(MATERIAL PROVIDED)
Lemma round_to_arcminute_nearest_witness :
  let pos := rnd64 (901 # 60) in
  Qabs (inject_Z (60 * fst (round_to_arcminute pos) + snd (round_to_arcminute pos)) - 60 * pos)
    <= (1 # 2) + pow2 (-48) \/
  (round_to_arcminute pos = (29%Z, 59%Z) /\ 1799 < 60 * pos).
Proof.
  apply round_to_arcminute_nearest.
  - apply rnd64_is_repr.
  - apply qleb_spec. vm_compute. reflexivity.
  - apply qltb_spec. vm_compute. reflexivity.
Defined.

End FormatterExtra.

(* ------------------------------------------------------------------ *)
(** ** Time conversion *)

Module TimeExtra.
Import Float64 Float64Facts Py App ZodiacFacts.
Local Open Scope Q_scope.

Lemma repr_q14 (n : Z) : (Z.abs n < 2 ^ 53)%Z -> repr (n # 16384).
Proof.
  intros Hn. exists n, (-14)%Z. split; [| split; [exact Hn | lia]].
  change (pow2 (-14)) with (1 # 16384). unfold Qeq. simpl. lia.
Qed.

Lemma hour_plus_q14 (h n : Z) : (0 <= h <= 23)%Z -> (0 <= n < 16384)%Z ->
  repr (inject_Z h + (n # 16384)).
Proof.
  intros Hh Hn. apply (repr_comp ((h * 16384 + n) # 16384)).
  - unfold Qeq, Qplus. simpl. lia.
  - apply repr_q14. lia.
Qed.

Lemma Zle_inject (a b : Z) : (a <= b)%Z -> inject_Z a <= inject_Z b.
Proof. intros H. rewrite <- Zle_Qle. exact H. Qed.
(End MATERIAL PROVIDED)
TRY IT -> The lines to return are those in the entries above that include "Lemma".

ANSWER SECTION ->
Lemma round_to_arcminute_nearest_witness :
Lemma repr_q14 (n : Z) : (Z.abs n < 2 ^ 53)%Z -> repr (n # 16384).
Lemma hour_plus_q14 (h n : Z) : (0 <= h <= 23)%Z -> (0 <= n < 16384)%Z ->
Lemma Zle_inject (a b : Z) : (a <= b)%Z -> inject_Z a <= inject_Z b.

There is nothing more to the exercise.